Su obra ha sido traducida a decenas de idiomas y continúa estudiándose
en universidades de todo el mundo.

Miguel Ángel Asturias sentado sobre un libro abierto con aviones de papel

El exilio y el reconocimiento internacional

Tras los acontecimientos políticos de 1954, luego de la caída del gobierno del presidente Jacobo Arbenz, Miguel Ángel Asturias perdió la nacionalidad guatemalteca y se vio obligado a abandonar el país. Durante los siguientes ocho años vivió en Argentina y Chile. Luego, viajó nuevamente a Europa para asentarse en Génova, Italia, donde aumentó su popularidad como escritor.

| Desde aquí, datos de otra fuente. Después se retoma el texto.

Lemma cycle_high w0 w k es i :
  wpool_ok w0 → in_cycle w0 w k es → i ∈ usable_eps w0 → cur_weight w i ≤ 256 * 32 * 32.
Proof.
  intros Hok Hc Hi. pose proof (cycle_sum _ _ _ _ Hc) as Hs. pose proof (total_bounds w0 Hok) as Ht.
  pose proof (sumz_term (cur_weight w) (usable_eps w0) i (- (256 * 32)) Hi) as H. rewrite Hs in H.
  assert (Hl : zlen (usable_eps w0) ≤ 32).
  { unfold usable_eps, zlen. pose proof (List.filter_length_le (wrr_usable w0) (zseq (n_eps w0))) as Hf. unfold zseq in Hf at 2. rewrite length_fmap, length_seq in Hf.
    pose proof (wo_n _ Hok). unfold MAX_PROXY_EP in *. lia. }
  assert (∀ y, y ∈ usable_eps w0 → - (256 * 32) ≤ cur_weight w y) by (intros y Hy; pose proof (ic_low _ _ _ _ Hc y Hy); lia). specialize (H H0). lia.
Qed.

Lemma same_usable w w' : w_b w' = w_b w → usable_eps w' = usable_eps w.
Proof. intros H. unfold usable_eps, n_eps, wrr_usable. by rewrite H. Qed.

Lemma cycle_ok w0 w k es : wpool_ok w0 → in_cycle w0 w k es → wpool_ok w.
Proof.
  intros [Hn He Hc Hw] [(Hb & Hep & _) Hl _ _ _ _ _]. unfold n_eps, ep_weight in *. split; unfold n_eps, ep_weight; rewrite ?Hb, ?Hep; [done|done|congruence|done].
Qed.

Lemma cycle_roomy w0 w k es : wpool_ok w0 → roomy w0 → in_cycle w0 w k es → roomy w.
Proof.
  intros Hok Hr Hc i Hi. unfold n_eps in Hi. rewrite (proj1 (ic_same _ _ _ _ Hc)) in Hi.
  destruct (decide (i ∈ usable_eps w0)) as [Hin|Hin]; [|rewrite (ic_rest _ _ _ _ Hc) by done; by apply Hr].
  pose proof (cycle_high _ _ _ _ i Hok Hc Hin). pose proof (ic_low _ _ _ _ Hc i Hin). pose proof (total_bounds w0 Hok). lia.
Qed.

El reconocimiento internacional llegó con importantes distinciones, entre ellas el Premio Lenin de la Paz (1965) y, dos años después, el Premio Nobel de Literatura (1967). El 19 de octubre de ese año, coincidiendo con su cumpleaños número 68, Miguel Ángel Asturias recibió la llamada de la Academia Sueca que le comunicó la concesión del Nobel.

La Academia Sueca destacó su obra por estar profundamente arraigada en las tradiciones indígenas de América Latina y por su capacidad para representar la identidad y la historia de los pueblos del continente.

Sus últimos años

Durante la última etapa de su vida ejerció como embajador de Guatemala en Francia donde fue designado por el entonces presidente Julio César Méndez Montenegro en 1966. Desempeñó el cargo hasta 1970. Falleció el 9 de junio de 1974 en Madrid, España, a los 74 años.

Sus restos fueron trasladados al cementerio Père-Lachaise, en París, donde permanecen hasta la actualidad. En su tumba hay una réplica de la Estela 14 de Ceibal. En 2026, el Estado de Guatemala inició el proceso para su repatriación, con el propósito de que descansen definitivamente en el país que inspiró gran parte de su obra.

Un legado que permanece vigente

La obra de Miguel Ángel Asturias representa un puente entre la literatura, la historia y la identidad cultural de Guatemala. Sus libros dieron visibilidad internacional a las culturas originarias, denunciaron las injusticias sociales y contribuyeron a consolidar una voz literaria propia para América Latina.

Su legado permanece vivo en las bibliotecas, las aulas y los espacios culturales del país. El principal complejo artístico nacional lleva su nombre, el Centro Cultural “Miguel Ángel Asturias”, símbolo del reconocimiento permanente a un escritor que hizo de Guatemala el corazón de su literatura y la proyectó al mundo.